→ Exercise goal: Write out each line of the entries exactly, starting at the first and finishing with the line that contains "forall d d'".

→ Exercise inputs:
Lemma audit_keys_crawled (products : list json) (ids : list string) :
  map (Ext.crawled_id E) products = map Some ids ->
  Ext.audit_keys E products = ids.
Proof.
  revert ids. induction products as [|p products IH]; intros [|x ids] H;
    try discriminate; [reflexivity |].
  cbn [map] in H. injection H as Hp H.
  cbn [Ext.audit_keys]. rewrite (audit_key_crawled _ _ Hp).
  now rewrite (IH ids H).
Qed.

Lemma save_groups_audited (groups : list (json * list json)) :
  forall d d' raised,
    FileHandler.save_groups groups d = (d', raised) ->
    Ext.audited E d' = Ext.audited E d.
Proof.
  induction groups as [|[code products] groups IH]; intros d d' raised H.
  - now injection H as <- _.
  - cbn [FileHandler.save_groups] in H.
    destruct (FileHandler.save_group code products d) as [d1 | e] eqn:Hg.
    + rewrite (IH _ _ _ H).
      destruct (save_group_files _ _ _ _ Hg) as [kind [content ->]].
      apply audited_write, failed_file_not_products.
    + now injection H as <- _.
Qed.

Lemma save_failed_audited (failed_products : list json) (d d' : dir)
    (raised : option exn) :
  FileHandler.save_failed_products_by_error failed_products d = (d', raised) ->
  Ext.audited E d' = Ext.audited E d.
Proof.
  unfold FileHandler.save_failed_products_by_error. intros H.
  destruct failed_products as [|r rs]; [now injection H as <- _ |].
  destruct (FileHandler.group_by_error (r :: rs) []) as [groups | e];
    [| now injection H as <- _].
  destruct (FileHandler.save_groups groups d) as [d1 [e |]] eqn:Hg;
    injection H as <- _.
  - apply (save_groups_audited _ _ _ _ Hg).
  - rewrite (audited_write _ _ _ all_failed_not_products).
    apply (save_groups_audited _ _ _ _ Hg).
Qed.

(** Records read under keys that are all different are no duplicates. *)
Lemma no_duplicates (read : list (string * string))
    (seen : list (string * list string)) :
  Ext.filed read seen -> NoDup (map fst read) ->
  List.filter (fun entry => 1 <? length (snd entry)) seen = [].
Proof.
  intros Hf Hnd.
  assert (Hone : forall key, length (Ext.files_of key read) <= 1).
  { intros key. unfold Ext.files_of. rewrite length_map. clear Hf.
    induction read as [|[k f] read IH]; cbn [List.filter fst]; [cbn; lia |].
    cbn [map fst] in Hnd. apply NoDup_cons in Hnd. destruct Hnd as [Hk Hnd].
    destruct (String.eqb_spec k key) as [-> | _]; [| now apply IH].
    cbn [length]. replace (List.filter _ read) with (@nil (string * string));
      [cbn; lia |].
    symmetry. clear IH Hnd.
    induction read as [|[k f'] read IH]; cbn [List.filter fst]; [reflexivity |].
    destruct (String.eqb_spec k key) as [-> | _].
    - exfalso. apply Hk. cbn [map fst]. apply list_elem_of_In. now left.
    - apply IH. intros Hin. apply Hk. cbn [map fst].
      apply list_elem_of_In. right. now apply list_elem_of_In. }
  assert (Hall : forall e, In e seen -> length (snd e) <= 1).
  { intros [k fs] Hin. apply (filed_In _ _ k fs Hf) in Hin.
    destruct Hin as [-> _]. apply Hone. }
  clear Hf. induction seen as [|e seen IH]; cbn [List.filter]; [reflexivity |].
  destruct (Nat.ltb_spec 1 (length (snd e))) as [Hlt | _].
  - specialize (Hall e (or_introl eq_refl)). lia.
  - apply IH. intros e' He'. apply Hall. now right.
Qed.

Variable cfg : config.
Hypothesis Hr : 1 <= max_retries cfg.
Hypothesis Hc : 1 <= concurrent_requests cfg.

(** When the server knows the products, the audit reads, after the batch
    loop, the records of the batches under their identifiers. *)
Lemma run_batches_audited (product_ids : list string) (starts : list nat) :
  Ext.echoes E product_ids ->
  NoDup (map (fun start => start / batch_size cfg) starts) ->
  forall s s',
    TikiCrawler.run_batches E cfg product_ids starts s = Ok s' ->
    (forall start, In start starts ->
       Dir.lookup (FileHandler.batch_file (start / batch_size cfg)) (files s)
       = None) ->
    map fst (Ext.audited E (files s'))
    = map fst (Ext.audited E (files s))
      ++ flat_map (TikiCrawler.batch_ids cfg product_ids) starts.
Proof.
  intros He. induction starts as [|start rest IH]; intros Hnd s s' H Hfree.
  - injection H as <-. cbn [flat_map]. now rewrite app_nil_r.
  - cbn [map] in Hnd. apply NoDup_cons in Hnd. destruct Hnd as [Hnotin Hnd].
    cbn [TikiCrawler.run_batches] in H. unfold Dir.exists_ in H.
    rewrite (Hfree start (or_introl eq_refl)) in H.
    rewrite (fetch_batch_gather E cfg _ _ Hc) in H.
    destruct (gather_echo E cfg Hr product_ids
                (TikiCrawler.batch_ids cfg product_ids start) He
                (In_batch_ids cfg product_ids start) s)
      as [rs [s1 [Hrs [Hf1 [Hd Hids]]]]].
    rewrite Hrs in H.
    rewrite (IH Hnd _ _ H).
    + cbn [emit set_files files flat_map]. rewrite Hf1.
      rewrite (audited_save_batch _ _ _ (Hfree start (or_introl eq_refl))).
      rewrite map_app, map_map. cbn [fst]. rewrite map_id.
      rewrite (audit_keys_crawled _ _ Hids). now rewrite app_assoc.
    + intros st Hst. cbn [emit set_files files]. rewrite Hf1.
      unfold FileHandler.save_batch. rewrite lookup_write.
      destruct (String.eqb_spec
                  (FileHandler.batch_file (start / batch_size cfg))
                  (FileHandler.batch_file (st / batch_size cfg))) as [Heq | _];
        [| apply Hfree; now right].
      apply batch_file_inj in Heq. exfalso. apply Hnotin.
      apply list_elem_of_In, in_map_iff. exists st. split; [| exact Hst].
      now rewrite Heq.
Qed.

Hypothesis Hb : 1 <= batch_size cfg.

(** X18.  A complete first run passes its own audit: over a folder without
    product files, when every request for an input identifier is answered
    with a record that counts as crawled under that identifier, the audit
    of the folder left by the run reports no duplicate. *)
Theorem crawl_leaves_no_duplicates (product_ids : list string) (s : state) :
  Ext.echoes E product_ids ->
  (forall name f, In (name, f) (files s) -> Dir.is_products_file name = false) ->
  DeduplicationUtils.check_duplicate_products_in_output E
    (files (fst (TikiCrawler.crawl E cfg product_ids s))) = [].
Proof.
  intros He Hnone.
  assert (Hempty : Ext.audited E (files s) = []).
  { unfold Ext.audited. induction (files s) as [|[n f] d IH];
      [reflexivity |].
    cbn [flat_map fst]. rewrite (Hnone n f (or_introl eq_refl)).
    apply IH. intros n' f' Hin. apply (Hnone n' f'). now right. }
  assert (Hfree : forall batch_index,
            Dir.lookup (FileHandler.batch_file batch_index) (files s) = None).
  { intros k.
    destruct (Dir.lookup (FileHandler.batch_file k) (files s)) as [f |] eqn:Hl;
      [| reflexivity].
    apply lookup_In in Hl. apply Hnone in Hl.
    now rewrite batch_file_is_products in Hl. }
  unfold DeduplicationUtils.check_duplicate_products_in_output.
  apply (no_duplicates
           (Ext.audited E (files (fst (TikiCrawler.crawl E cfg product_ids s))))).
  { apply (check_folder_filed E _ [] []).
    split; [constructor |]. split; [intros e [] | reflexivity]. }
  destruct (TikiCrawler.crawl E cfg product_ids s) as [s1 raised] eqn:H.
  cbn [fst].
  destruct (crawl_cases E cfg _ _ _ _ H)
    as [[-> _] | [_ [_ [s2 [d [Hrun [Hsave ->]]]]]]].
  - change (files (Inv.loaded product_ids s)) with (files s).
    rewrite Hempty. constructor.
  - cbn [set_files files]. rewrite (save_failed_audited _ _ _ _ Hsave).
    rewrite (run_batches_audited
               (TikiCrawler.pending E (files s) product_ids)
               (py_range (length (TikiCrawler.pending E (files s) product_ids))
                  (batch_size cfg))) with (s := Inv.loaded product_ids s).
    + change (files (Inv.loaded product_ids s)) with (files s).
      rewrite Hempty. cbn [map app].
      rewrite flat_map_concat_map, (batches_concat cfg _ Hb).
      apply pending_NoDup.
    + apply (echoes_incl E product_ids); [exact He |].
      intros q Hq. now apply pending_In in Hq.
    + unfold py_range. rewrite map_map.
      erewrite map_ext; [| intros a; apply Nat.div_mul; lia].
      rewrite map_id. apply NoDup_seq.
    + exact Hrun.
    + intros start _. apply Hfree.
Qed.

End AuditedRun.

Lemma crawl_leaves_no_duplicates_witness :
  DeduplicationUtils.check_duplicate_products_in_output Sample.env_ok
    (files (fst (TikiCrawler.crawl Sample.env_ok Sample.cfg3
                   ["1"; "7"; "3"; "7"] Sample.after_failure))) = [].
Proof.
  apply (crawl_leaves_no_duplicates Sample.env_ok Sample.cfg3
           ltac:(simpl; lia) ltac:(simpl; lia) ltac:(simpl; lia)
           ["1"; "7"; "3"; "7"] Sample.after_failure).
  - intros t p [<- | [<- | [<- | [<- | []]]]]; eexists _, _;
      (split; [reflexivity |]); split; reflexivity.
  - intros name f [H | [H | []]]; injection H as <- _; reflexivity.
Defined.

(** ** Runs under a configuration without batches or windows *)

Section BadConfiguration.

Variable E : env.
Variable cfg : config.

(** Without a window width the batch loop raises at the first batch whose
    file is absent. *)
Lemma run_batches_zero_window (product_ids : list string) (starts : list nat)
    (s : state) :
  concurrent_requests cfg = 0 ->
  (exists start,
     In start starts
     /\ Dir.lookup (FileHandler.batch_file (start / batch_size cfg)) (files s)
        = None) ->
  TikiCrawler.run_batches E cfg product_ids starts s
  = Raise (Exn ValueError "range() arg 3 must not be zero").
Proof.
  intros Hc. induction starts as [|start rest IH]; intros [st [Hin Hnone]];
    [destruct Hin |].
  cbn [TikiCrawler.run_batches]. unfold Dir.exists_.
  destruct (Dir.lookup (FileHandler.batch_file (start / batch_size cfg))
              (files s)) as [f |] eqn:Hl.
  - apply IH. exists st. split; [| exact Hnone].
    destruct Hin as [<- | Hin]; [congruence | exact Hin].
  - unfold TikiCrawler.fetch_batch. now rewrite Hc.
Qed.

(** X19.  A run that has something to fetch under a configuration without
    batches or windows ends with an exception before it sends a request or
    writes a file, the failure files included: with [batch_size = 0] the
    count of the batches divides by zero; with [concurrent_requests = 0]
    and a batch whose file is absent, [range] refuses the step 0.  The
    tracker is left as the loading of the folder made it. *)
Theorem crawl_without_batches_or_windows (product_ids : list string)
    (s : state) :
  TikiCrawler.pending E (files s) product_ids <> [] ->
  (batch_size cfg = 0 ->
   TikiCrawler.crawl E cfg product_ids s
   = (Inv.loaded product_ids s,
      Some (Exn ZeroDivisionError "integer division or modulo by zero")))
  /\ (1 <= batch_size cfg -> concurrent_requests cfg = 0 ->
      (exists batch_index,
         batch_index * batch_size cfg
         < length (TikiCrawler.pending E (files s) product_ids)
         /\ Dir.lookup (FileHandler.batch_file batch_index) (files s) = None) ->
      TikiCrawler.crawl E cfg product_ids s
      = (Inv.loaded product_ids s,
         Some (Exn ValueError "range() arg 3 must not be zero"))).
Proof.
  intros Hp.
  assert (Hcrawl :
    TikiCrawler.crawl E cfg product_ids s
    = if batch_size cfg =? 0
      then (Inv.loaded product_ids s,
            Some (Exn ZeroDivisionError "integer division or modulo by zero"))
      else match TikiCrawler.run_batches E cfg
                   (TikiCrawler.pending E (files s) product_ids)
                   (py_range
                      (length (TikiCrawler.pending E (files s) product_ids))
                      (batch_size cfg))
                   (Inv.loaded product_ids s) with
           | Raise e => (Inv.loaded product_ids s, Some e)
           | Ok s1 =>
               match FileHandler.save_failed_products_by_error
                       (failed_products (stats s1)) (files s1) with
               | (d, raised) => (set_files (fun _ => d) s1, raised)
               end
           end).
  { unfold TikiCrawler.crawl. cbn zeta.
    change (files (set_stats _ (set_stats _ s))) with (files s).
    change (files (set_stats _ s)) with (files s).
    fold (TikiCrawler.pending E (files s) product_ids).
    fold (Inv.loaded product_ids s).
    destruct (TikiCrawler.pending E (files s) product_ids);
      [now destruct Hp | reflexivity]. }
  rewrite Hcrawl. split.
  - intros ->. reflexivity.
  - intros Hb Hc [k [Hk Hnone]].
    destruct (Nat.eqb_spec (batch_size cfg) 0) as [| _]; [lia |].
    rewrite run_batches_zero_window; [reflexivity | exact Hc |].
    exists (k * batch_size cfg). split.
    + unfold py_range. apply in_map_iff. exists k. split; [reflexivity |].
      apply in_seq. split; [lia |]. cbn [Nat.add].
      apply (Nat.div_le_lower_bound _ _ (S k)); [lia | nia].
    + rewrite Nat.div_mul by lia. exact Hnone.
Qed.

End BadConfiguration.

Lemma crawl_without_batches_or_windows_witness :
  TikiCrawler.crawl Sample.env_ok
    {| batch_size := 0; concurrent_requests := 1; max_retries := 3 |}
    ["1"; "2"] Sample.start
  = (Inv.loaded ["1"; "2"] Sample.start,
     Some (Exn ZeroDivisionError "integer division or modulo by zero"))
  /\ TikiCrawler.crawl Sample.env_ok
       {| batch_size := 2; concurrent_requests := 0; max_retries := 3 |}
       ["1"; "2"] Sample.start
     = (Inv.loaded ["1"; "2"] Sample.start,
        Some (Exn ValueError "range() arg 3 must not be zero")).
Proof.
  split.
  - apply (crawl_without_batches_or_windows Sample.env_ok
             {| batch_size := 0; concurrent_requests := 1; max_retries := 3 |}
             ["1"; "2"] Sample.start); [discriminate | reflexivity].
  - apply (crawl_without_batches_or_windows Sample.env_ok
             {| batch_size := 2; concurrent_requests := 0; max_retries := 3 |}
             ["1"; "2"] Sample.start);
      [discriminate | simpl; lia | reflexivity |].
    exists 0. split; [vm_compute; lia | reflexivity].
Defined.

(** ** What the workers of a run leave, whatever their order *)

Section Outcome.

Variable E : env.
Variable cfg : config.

→ Answer area:
Lemma audit_keys_crawled (products : list json) (ids : list string) :
  map (Ext.crawled_id E) products = map Some ids ->
  Ext.audit_keys E products = ids.
Proof.
  revert ids. induction products as [|p products IH]; intros [|x ids] H;
    try discriminate; [reflexivity |].
  cbn [map] in H. injection H as Hp H.
  cbn [Ext.audit_keys]. rewrite (audit_key_crawled _ _ Hp).
  now rewrite (IH ids H).
Qed.

Lemma save_groups_audited (groups : list (json * list json)) :
  forall d d' raised,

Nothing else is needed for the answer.